In October 1953 a Cuban newspaper conducted an interview with Father Hilario Chaurrondo. At the time he was a blunt, outspoken, down to earth and very popular priest known throughout the island for his prison advocacy and other work that kept him close to the grittier aspects of life in pre-Castro Cuba.
I read this eye-opening snippet of the article in the book Christine Jorgenson-A Personal Autobiography. This particular chapter in the book covers Christine's visit to Havana to perform at the Tropicana. Here's what Father Chaurrondo had to say about Christine.
"I am familiar with the Cristina Jorgenson case right from its very beginnings. I have followed it in the press and have read her memoirs. Very interesting-very. These are the things which leave us bewildered by the progress of the days we live in.

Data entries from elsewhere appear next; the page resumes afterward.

Lemma auction_order_outcome a k s o : orders s !! k = Some o → in_auction a o →
  outcome (auction_order a k) s (λ r s', crosses_or_misses a s s' k o r) (λ _ _, False).
Proof.
  intros Hk [Hi Ht]. unfold auction_order, crosses_or_misses. apply order_at_known with (o := o); [done|]. cbv zeta.
  destruct (crosses _ _) eqn:Hc; cbn [negb].
  - step. rewrite new_feedback_Ok by (done || lia). cbn [map_err]. step. step.
    set (f := Fill.from_market_event _ _ _ _ _ _). set (s1 := set_execution_fills _ _). assert (Hk1 : orders s1 !! k = Some o) by done.
    apply outcome_bind. eapply outcome_run; [by apply update_order_run|]. cbn beta iota.
    pose proof (set_orders_lookup k (with_filled (ordered o) o) s1 o Hk1) as Hk2.
    apply outcome_bind. eapply outcome_run; [exact (update_order_run _ _ _ _ Hk2)|]. cbn beta iota. rewrite set_orders_twice. apply outcome_ret.
    exists f. split_and!; [|done|done]. eexists. split_and!; [reflexivity| |done|done].
    split_and!; try done. by apply crosses_marketable.
  - apply outcome_bind. eapply outcome_run; [by apply update_order_run|]. cbn beta iota. rewrite turned_idle. by apply outcome_ret.
Qed.

Lemma crosses_or_misses_wf now a s s' k o r : sched_wf now s → orders s !! k = Some o → status o = ActiveOrder →
  crosses_or_misses a s s' k o r → sched_wf now s' ∧ sched_step s s' ∧ ∃ o' bs fs xs, s' = turned s k o' bs fs xs.
Proof.
  intros Hwf Hk Hs Hr. pose proof (Forall_lookup_1 _ _ _ _ (w_orders _ _ Hwf) Hk) as [Hq Hf]. rewrite Hs in Hf.
  assert (Hstep : ∀ o', same_order o o' → moves ActiveOrder (status o') = true → sorder_step o o').
  { intros o' H1 H2. split; [done|]. right. rewrite Hs. split; [done|]. unfold executed. by rewrite Hs. }
  assert (Hboth : ∀ P Q R : Prop, P ∧ Q → R → P ∧ Q ∧ R) by tauto.
  unfold crosses_or_misses in Hr. destruct (crosses _ _).
  - destruct Hr as (f & (x & -> & Hj & Hfq & _) & _). apply Hboth; [|by eexists _, _, _, _].
    apply turn_wf with (o := o); try done; [by apply Hstep| | | |by constructor].
    + intros _. left. unfold started. by rewrite Hs.
    + by apply w_books in Hwf.
    + intros id. unfold filled_for. simpl. rewrite Hfq, Hf. destruct Hj as (-> & _). change (Quantity.value (quantity (intent (request o)))) with (ordered o).
      case_bool_decide; lia.
  - destruct Hr as [-> _]. apply Hboth; [|by eexists _, _, _, _]. apply turn_wf with (o := o); try done; [by apply Hstep| | |].
    + intros _. left. unfold started. by rewrite Hs.
    + by apply w_books in Hwf.
    + intros id. simpl. rewrite Z.sub_diag. apply filled_for_nil.
Qed.

Lemma auction_orders_kept now a ks : ∀ s, sched_wf now s → NoDup ks → Forall (active_at s (in_auction a)) ks →
  kept now (auction_orders a ks) s.
Proof.
  induction ks as [|k ks IH]; intros s Hwf Hnd Hall; [split; [done|apply sched_leads_refl]|].
  apply list.NoDup_cons in Hnd as [Hk Hnd]. apply Forall_cons_iff in Hall as [(o & Ho & Hs & Hin) Hall].
  apply outcome_bind. eapply outcome_mono; [by apply (auction_order_outcome a k s o)| |done]. intros r s' Hr. cbn beta.
  destruct (crosses_or_misses_wf now a s s' k o r Hwf Ho Hs Hr) as (Hw & Hst & o' & bs & fs & xs & Heq).
  pose proof (sched_step_leads _ _ _ Hwf Hw Hst) as Hl. apply outcome_bind. eapply outcome_mono; [apply IH; [done|done|]| |].
  - subst s'. by apply turned_others.
  - intros rs s2 [Hw2 Hl2]. split; [done|by eapply sched_leads_trans].
  - intros _ s2 [Hw2 Hl2]. split; [done|by eapply sched_leads_trans].
Qed.

Lemma evaluate_auction_kept now a s : sched_wf now s → kept now (evaluate_auction_match a) s.
Proof.
  intros Hwf. unfold evaluate_auction_match. apply outcome_bind, outcome_get.
  assert (Hidle : sched_wf now s ∧ sched_leads s s) by (split; [done|apply sched_leads_refl]).
  destruct (configs s !! auction_instrument a) as [[[u m] p]|]; [|done]. destruct (negb _); [done|].
  match goal with |- outcome (auction_orders a (selected ?sel _)) _ _ _ => destruct (selected_spec sel (orders s)) as [Hnd Hin] end.
  apply auction_orders_kept; [done|done|]. apply Forall_forall. intros k Hk. apply list_elem_of_In, Hin in Hk as (o & Ho & Hsel).
  exists o. rewrite !andb_true_iff, !bool_decide_eq_true in Hsel. destruct Hsel as (((H1 & H2) & _) & H4).
  split_and!; [done|done|]. split; [done|]. apply negb_true_iff in H4. apply Z.nlt_ge. intros Hlt. apply before_true in Hlt. congruence.
Qed.
End passes.

(** ** Publications, submissions and cancellations *)

Lemma idle now s : sched_wf now s → sched_wf now s ∧ sched_leads s s.
Proof. intros H. split; [done|apply sched_leads_refl]. Qed.

Lemma publish_state_kept now e s : sched_wf now s → kept now (publish_visible_trading_state e) s.
Proof.
  intros Hwf. unfold publish_visible_trading_state. apply outcome_bind, outcome_get.
  destruct (bool_decide _); [by apply outcome_fail, idle|].
  match goal with |- outcome (if ?c then _ else _) _ _ _ => destruct c end; [by apply outcome_fail, idle|].
  apply outcome_modify. split; [by destruct Hwf|]. destruct (sched_leads_refl s) as (H1 & H2 & H3 & H4). by split_and!.
Qed.

Lemma publish_book_kept now e s : Book.snapshot_wf (book e) → sched_wf now s → kept now (publish_visible_book e) s.
Proof.
  intros Hb Hwf. unfold publish_visible_book. apply outcome_bind, outcome_get. destruct (configs s !! _) as [[[u m] p]|]; [|by apply outcome_fail, idle].
  do 3 (match goal with |- outcome (if ?c then _ else _) _ _ _ => destruct c end; [by apply outcome_fail, idle|]).
  apply kept_bind; [by apply publish_state_kept|]. intros _ s' Hw _. apply outcome_modify. split.
  - destruct Hw as [? ? ? ? ? ? Hbs ? ?]. split; try done. cbn [set_books books]. apply map_Forall_insert_2; [|done].
    by apply (DepthLaws.new_depth_wf (book e)).
  - destruct (sched_leads_refl s') as (H1 & H2 & H3 & H4). by split_and!.
Qed.

(** A change of status that executes nothing. *)
Lemma retire_wf now s k o st : sched_wf now s → orders s !! k = Some o → moves (status o) st = true →
  st ∈ [ExpiredOrder; ReplacedOrder; CancelledOrder] →
  sched_wf now (turned s k (with_status st o) (books s) [] []) ∧ sched_step s (turned s k (with_status st o) (books s) [] []).
Proof.
  intros Hwf Hk Hm Hst. pose proof (Forall_lookup_1 _ _ _ _ (w_orders _ _ Hwf) Hk) as [Hq Hf]. pose proof Hq as Hq'.
  unfold Quantity.wf in Hq'. fold (ordered o) in Hq'.
  assert (Hcases : st = ExpiredOrder ∨ st = ReplacedOrder ∨ st = CancelledOrder) by (rewrite !elem_of_cons, elem_of_nil in Hst; tauto).
  apply turn_wf with (o := o); try done.
  - split; [done|]. by right.
  - split; [done|]. simpl. change (ordered (with_status st o)) with (ordered o).
    unfold moves in Hm. destruct Hcases as [->|[->| ->]], (status o); try done; lia.
  - simpl. intros ->. by destruct Hcases as [?|[?|?]].
  - unfold started. simpl. by destruct Hcases as [->|[->| ->]].
  - by apply w_books in Hwf.
  - intros id. simpl. rewrite Z.sub_diag. apply filled_for_nil.
Qed.

Lemma retire_kept {A} now s k o st (x : A) : sched_wf now s → orders s !! k = Some o → moves (status o) st = true →
  st ∈ [ExpiredOrder; ReplacedOrder; CancelledOrder] → kept now (_ ← update_order k (with_status st); mret x) s.
Proof.
  intros Hwf Hk Hm Hst. destruct (retire_wf now s k o st Hwf Hk Hm Hst) as [Hw Hs].
  apply outcome_bind. eapply outcome_run; [by apply update_order_run|]. cbn beta iota. rewrite turned_idle. apply outcome_ret.
  split; [done|by eapply sched_step_leads].
Qed.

A doubt came into our mind. Should we ask him or not? Well, when all is considered, Father Chaurrondo is considered a "man of the world".

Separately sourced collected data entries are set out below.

(* ===== verification/Strategy.v ===== *)
(** The strategy interface and the runner of a single session of strategy-api
    (strategy.rs, runner.rs). The trait is a type class over the strategy's
    own state; a callback returns its result with the state and the sink it
    leaves. *)
From S2P Require Import Prelude Order Text Numeric Quantity Calendar Book Identity Codec Values Event MarketState.
From S2P Require Import Ordering Replay Orders Requests Output.

Module Strategy.
Import Output.Output.

(** ** What the callbacks see *)

(** An error a callback returns; its message is a text without meaning here. *)
Record StrategyExecutionError : Set := mk_error { message : list Z; is_capability_unavailable : bool }.
Definition new_error (message : list Z) : StrategyExecutionError := mk_error message false.

Record StrategyEventContext : Type := mk_event_context {
  context_occurrence : Replay.EventOccurrence; context_event : Event.DomainEvent; market_state : Model.MarketState;
  market_states : Replay.ByInstrument Model.MarketState; context_trading : Trading.TradingContext;
  context_session : Trading.SessionCallbackContext; decision_time : MatchTime.MatchTime }.
Definition new_visible_with_states (occ : Replay.EventOccurrence) (e : Event.DomainEvent) (s : Model.MarketState)
    (states : Replay.ByInstrument Model.MarketState) (trading : Trading.TradingContext) (decision_time : MatchTime.MatchTime) :
    StrategyEventContext :=
  mk_event_context occ e s states trading (Trading.session trading) decision_time.
Definition new_with_states (occ : Replay.EventOccurrence) (e : Event.DomainEvent) (s : Model.MarketState)
    (states : Replay.ByInstrument Model.MarketState) (trading : Trading.TradingContext) : StrategyEventContext :=
  new_visible_with_states occ e s states trading (Event.match_time e).

Record StrategyFeedbackContext : Set := new_with_execution_fills {
  feedback : list Orders.OrderFeedback; execution_fills : list Requests.ExecutionFillFeedback }.
Definition new_feedback_context (feedback : list Orders.OrderFeedback) : StrategyFeedbackContext := new_with_execution_fills feedback [].

Record StrategyFinalizeContext : Type := new_finalize_context { final_clock : Replay.ReplayClock; final_states : list Model.MarketState }.

(** A callback may panic. *)
Inductive CallbackFailure : Set := Raised (e : StrategyExecutionError) | Unwound.

Class Strategy (S : Type) := {
  identity_of : S → StrategyIdentity;
  canonical_params_checksum : S → list Z;
  declaration : S → StrategyDeclaration;
  initialize : StrategyDeclaration → S → result CallbackFailure () * S;
  on_event : StrategyEventContext → StrategyOutputSink → S → result CallbackFailure () * StrategyOutputSink * S;
  on_feedback : StrategyFeedbackContext → StrategyOutputSink → S → result CallbackFailure () * StrategyOutputSink * S;
  on_timer : StrategyTimerContext → StrategyOutputSink → S → result CallbackFailure () * StrategyOutputSink * S;
  finalize : StrategyFinalizeContext → StrategyOutputSink → S → result CallbackFailure () * StrategyOutputSink * S }.

(** ** One session *)

Inductive StrategyRunErrorCategory : Set :=
| InvalidParameters | Declaration | Initialization | CallbackCategory | Finalize | StrategyPanic | CapabilityUnavailable
| ReplayCategory | ContextCategory | OutputEncoding.

Record FailedOccurrence : Set := mk_failed_occurrence {
  failed_ordinal : Z; failed_fingerprint : list Z; failed_state_version : Z }.
Definition failed_occurrence (occ : Replay.EventOccurrence) : FailedOccurrence :=
  mk_failed_occurrence (Replay.run_event_ordinal occ) (Replay.event_fingerprint occ) (Replay.instrument_state_version occ).

(** The message of a failure is the text of its cause. *)
Record FailedStrategyRun : Set := mk_failed {
  category : StrategyRunErrorCategory; failed_at : option FailedOccurrence; processed_event_count : Z;
  failed_prefix_checksum : list Z; committed_output_count : Z }.
Record CompletedStrategyRun : Type := mk_run { run_replay : Replay.CompletedReplay; strategy_output : StrategyOutput; callback_count : Z }.

(** [Panicked]: one of the [expect]s of the source. *)
Inductive Failure : Set := Failed (f : FailedStrategyRun) | Panicked.

(** [catch_unwind] turns a panic of the strategy into a failure. *)
Definition invoke_strategy {A} (c : StrategyRunErrorCategory) (r : result CallbackFailure A) : result StrategyRunErrorCategory A :=
  map_err (λ f, match f with
    | Raised e => if is_capability_unavailable e then CapabilityUnavailable else c
    | Unwound => StrategyPanic
    end) r.

Section run.
Context {B : Event.Blake3} {S : Type} `{!Strategy S}.

Definition failure (core : Replay.ReplayCore) (output : StrategyOutput) (c : StrategyRunErrorCategory)
    (occ : option Replay.EventOccurrence) : Failure :=
  Failed (mk_failed c (failed_occurrence <$> occ) (Replay.event_ordinal (Replay.clock core))
            (Replay.processed_prefix_checksum core) (zlen (records output))).

Definition validate_declaration (core : Replay.ReplayCore) (segment : Trading.SessionSegment) (d : StrategyDeclaration) : bool :=
  bool_decide (universe d = Model.instrument <$> btree_values (Replay.states core)) &&
  bool_decide (Trading.kind segment ∈ sessions d).

(** The part of the loop after an event was committed. *)
Definition call_on_event (core : Replay.ReplayCore) (strategy : S) (segment : Trading.SessionSegment) (output : StrategyOutput)
    (callbacks : Z) (event : Event.DomainEvent) (commit : Replay.CoreCommit) : result Failure (S * StrategyOutput * Z) :=
  let occ := Replay.occurrence commit in
  state ← ok_or (Replay.state core (Event.instrument event)) Panicked;
  trading ← map_err (λ _, failure core output ContextCategory (Some occ)) (Trading.evaluate event occ state segment);
  let context := new_with_states occ event state (Replay.states core) trading in
  let '(r, sink, strategy) := on_event context new_sink strategy in
  _ ← map_err (λ c, failure core output c (Some occ)) (invoke_strategy CallbackCategory r);
  rs ← map_err (λ _, failure core output OutputEncoding (Some occ)) (into_event_records occ sink);
  callbacks ← ok_or (to_u64 (callbacks + 1)) Panicked;
  Ok (strategy, extend_output rs output, callbacks).

Fixpoint run_events (core : Replay.ReplayCore) (strategy : S) (segment : Trading.SessionSegment) (output : StrategyOutput)
    (callbacks : Z) (ordered : list Event.DomainEvent) : result Failure (Replay.ReplayCore * S * StrategyOutput * Z) :=
  match ordered with
  | [] => Ok (core, strategy, output, callbacks)
  | event :: ordered =>
      match Replay.apply_ordered core event with
      | (Err _, core) => Err (failure core output ReplayCategory None)
      | (Ok commit, core) =>
          '(strategy, output, callbacks) ← call_on_event core strategy segment output callbacks event commit;
          run_events core strategy segment output callbacks ordered
      end
  end.

Definition run_strategy (core : Replay.ReplayCore) (strategy : S) (segment : Trading.SessionSegment) (events : list Event.DomainEvent) :
    result Failure CompletedStrategyRun :=
  let output := new_output (identity_of strategy) (canonical_params_checksum strategy) in
  let d := declaration strategy in
  reject negb (validate_declaration core segment d) with failure core output Declaration None;;
  ordered ← map_err (λ _, failure core output ReplayCategory None) (Ordering.order_events events);
  let '(r, strategy) := initialize d strategy in
  _ ← map_err (λ c, failure core output c None) (invoke_strategy Initialization r);
  '(core, strategy, output, callbacks) ← run_events core strategy segment output 0 ordered;
  let context := new_finalize_context (Replay.clock core) (btree_values (Replay.states core)) in
  let '(r, sink, strategy) := finalize context new_sink strategy in
  _ ← map_err (λ c, failure core output c None) (invoke_strategy Finalize r);
  rs ← map_err (λ _, failure core output OutputEncoding None) (into_finalize_records sink);
  let output := extend_output rs output in
  replay ← map_err (λ _, Failed (mk_failed ReplayCategory None callbacks (Replay.processed_prefix_checksum core) (zlen (records output))))
    (Replay.complete core);
  Ok (mk_run replay output callbacks).
End run.

End Strategy.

"Father, you are aware that Cristina is legally a woman with all the rights and attributes inherent in such a social condition. Would you be disposed to give your blessing to Cristina marry a man in church?"
Father Chaurrondo doesn't flinch and he replies as if it were the most natural thing in the world.
"If her application for a Catholic ceremony carries with it all the presiquites and prior dispensations of the Archbishop, I would say yes."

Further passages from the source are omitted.